#### [Records from a dataset]

§ §

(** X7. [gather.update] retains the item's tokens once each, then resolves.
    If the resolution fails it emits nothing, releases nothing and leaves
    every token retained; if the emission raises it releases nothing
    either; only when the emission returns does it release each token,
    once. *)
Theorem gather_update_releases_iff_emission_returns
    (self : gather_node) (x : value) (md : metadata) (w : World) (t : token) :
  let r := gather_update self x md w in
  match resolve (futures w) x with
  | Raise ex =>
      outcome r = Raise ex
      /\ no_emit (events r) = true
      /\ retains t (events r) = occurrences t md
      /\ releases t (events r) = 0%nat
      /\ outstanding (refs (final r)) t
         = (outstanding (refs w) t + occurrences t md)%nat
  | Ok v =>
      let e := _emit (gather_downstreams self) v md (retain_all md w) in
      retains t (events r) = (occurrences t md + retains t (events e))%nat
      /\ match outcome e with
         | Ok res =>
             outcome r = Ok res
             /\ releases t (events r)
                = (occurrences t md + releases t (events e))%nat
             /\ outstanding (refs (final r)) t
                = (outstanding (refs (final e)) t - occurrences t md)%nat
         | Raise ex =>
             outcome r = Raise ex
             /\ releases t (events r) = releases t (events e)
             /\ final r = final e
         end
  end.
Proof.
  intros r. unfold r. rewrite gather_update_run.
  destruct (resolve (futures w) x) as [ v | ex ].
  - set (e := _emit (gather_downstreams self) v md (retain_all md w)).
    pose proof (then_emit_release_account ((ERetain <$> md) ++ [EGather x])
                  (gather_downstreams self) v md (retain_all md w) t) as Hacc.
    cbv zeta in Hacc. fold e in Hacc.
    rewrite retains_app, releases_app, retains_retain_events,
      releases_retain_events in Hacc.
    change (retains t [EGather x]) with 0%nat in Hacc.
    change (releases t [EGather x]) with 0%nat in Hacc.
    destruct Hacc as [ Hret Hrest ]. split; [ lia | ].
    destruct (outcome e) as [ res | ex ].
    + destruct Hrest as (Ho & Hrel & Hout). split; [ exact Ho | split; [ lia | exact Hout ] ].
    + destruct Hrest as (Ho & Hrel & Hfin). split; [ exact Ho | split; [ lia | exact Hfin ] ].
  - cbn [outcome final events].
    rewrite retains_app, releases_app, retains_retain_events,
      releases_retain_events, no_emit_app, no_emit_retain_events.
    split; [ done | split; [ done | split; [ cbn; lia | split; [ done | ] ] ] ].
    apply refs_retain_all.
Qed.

§ §

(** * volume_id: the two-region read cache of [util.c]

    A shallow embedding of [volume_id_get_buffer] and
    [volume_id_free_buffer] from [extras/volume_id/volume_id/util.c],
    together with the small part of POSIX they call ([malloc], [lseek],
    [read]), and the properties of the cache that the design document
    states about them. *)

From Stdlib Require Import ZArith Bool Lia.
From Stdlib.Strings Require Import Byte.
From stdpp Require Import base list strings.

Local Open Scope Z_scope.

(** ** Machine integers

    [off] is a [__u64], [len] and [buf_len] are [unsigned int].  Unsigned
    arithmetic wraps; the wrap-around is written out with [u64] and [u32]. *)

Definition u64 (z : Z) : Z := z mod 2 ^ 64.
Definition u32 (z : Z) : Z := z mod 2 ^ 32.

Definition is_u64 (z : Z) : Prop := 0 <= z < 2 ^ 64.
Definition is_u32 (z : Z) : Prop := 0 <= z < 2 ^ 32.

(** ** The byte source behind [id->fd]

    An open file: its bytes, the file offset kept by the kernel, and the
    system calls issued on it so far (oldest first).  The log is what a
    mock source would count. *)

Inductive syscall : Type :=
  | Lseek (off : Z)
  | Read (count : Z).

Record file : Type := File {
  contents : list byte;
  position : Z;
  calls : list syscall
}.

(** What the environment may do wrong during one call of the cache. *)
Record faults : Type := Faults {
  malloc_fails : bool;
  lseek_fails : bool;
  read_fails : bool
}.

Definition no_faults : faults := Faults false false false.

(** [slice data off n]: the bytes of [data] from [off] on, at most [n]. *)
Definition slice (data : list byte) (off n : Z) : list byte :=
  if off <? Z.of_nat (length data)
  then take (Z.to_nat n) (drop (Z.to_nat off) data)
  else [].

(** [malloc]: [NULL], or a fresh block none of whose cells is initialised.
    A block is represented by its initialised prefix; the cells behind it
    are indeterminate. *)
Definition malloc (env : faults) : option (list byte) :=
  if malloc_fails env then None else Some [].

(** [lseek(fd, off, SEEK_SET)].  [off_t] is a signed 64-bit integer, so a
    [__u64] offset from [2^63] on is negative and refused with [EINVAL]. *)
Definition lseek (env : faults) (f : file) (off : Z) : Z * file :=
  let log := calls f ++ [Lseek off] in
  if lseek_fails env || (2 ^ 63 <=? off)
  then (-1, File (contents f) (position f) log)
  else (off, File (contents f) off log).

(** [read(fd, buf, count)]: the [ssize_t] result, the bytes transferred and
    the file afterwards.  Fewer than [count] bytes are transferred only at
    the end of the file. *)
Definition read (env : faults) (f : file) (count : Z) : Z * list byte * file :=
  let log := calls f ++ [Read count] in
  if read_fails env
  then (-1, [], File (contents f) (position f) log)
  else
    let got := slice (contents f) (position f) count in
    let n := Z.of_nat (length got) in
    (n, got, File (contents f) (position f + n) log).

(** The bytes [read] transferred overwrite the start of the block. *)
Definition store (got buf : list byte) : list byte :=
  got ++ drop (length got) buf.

§ §

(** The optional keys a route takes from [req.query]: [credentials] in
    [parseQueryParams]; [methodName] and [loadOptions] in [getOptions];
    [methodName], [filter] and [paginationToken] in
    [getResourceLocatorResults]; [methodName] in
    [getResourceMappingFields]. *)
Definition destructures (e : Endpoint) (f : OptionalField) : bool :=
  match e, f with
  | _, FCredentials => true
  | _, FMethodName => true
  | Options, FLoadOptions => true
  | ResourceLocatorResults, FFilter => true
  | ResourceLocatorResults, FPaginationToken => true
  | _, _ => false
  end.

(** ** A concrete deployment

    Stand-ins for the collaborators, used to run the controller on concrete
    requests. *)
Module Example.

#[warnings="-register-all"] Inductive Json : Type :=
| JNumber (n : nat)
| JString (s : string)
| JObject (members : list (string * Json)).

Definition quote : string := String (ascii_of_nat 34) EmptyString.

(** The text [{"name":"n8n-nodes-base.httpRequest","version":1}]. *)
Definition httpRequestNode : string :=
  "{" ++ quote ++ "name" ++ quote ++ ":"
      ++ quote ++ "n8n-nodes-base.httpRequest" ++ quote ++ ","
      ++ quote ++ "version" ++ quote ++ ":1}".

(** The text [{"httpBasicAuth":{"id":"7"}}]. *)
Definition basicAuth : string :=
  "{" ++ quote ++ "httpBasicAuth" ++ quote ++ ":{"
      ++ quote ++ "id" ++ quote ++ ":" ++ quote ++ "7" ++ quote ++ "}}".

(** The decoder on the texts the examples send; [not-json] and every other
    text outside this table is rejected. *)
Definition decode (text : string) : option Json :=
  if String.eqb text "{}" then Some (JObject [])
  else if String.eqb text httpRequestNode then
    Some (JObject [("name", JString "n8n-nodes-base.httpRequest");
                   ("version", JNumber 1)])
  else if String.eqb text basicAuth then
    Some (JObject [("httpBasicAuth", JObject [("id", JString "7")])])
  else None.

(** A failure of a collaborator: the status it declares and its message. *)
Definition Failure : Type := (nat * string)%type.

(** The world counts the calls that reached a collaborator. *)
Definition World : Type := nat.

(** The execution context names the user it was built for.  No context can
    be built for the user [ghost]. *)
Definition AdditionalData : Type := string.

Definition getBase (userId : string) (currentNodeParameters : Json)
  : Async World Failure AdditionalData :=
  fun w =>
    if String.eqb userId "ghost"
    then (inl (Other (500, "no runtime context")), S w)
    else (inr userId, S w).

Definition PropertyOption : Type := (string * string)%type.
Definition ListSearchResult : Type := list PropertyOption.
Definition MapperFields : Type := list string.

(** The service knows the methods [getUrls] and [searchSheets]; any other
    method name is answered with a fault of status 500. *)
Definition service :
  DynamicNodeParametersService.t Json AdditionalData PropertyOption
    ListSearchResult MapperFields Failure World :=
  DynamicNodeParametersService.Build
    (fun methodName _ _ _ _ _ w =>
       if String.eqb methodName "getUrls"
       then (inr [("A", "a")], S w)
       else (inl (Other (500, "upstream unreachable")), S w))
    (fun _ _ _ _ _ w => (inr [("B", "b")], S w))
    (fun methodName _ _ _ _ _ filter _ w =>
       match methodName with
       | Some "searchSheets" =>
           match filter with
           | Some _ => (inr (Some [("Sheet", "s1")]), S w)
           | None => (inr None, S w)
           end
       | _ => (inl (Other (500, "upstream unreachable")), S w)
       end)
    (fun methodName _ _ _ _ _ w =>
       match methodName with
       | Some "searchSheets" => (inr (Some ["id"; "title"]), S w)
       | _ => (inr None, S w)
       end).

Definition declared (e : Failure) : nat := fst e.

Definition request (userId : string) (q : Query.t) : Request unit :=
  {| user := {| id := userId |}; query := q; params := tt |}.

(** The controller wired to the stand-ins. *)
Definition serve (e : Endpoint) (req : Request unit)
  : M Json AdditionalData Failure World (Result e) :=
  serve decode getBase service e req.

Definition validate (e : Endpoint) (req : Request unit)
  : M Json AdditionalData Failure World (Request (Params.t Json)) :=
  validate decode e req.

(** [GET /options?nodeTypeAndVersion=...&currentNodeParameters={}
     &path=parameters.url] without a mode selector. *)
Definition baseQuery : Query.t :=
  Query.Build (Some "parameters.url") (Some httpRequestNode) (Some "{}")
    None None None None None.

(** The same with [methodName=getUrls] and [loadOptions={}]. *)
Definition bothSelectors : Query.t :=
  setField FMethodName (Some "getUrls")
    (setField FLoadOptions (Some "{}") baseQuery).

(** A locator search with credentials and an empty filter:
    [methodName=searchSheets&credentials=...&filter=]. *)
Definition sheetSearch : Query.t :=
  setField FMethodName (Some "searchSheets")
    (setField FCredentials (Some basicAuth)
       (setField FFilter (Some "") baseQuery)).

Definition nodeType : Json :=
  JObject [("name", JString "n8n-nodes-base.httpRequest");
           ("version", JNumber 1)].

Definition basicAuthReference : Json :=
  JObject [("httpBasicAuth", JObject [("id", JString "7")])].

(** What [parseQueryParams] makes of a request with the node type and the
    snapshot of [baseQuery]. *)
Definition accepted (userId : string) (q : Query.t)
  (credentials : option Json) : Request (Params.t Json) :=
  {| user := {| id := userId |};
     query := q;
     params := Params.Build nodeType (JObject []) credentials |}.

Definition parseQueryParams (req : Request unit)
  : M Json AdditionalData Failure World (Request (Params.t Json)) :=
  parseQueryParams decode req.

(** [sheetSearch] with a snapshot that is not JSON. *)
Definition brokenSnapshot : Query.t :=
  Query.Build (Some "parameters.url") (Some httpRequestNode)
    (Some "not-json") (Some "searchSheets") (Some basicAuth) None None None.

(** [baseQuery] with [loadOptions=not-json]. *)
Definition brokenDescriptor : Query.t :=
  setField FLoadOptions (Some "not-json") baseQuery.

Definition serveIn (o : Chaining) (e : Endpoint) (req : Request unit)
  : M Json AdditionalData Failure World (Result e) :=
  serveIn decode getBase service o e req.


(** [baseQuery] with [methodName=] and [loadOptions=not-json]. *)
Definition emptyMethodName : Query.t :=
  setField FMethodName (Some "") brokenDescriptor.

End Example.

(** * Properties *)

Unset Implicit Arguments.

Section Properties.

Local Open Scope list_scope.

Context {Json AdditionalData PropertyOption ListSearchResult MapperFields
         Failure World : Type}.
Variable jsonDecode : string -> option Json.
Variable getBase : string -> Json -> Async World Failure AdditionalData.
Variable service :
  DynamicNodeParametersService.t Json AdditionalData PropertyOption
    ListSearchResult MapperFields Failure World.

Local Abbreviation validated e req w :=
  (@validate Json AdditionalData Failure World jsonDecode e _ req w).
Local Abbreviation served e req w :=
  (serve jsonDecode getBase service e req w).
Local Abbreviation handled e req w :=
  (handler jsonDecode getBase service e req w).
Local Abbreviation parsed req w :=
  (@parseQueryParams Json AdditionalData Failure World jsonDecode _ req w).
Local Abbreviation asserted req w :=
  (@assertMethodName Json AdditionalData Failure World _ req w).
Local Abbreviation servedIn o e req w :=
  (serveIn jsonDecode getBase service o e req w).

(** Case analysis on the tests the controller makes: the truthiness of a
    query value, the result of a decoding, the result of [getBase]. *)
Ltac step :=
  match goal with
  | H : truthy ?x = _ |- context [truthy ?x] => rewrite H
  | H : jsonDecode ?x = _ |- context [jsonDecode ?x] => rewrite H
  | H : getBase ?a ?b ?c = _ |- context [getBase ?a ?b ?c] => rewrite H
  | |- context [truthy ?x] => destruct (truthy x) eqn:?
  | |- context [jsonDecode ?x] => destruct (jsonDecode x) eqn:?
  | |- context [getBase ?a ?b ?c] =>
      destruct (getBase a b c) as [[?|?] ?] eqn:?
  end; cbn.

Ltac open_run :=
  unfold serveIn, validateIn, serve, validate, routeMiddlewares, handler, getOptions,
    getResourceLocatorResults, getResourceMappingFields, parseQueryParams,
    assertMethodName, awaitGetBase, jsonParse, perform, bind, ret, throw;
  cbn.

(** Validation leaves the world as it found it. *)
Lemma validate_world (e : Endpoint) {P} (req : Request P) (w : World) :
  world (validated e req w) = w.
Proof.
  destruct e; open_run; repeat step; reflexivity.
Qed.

§ §

#### [Work order]
From the entries above, print the lines beginning at the one with "(serve jsonDecode getBase service e req w)." and stopping after the one with "(@assertMethodName Json AdditionalData", exactly as written and with nothing else.

#### [Problem solution]
  (serve jsonDecode getBase service e req w).
Local Abbreviation handled e req w :=
  (handler jsonDecode getBase service e req w).
Local Abbreviation parsed req w :=
  (@parseQueryParams Json AdditionalData Failure World jsonDecode _ req w).
Local Abbreviation asserted req w :=
  (@assertMethodName Json AdditionalData Failure World _ req w).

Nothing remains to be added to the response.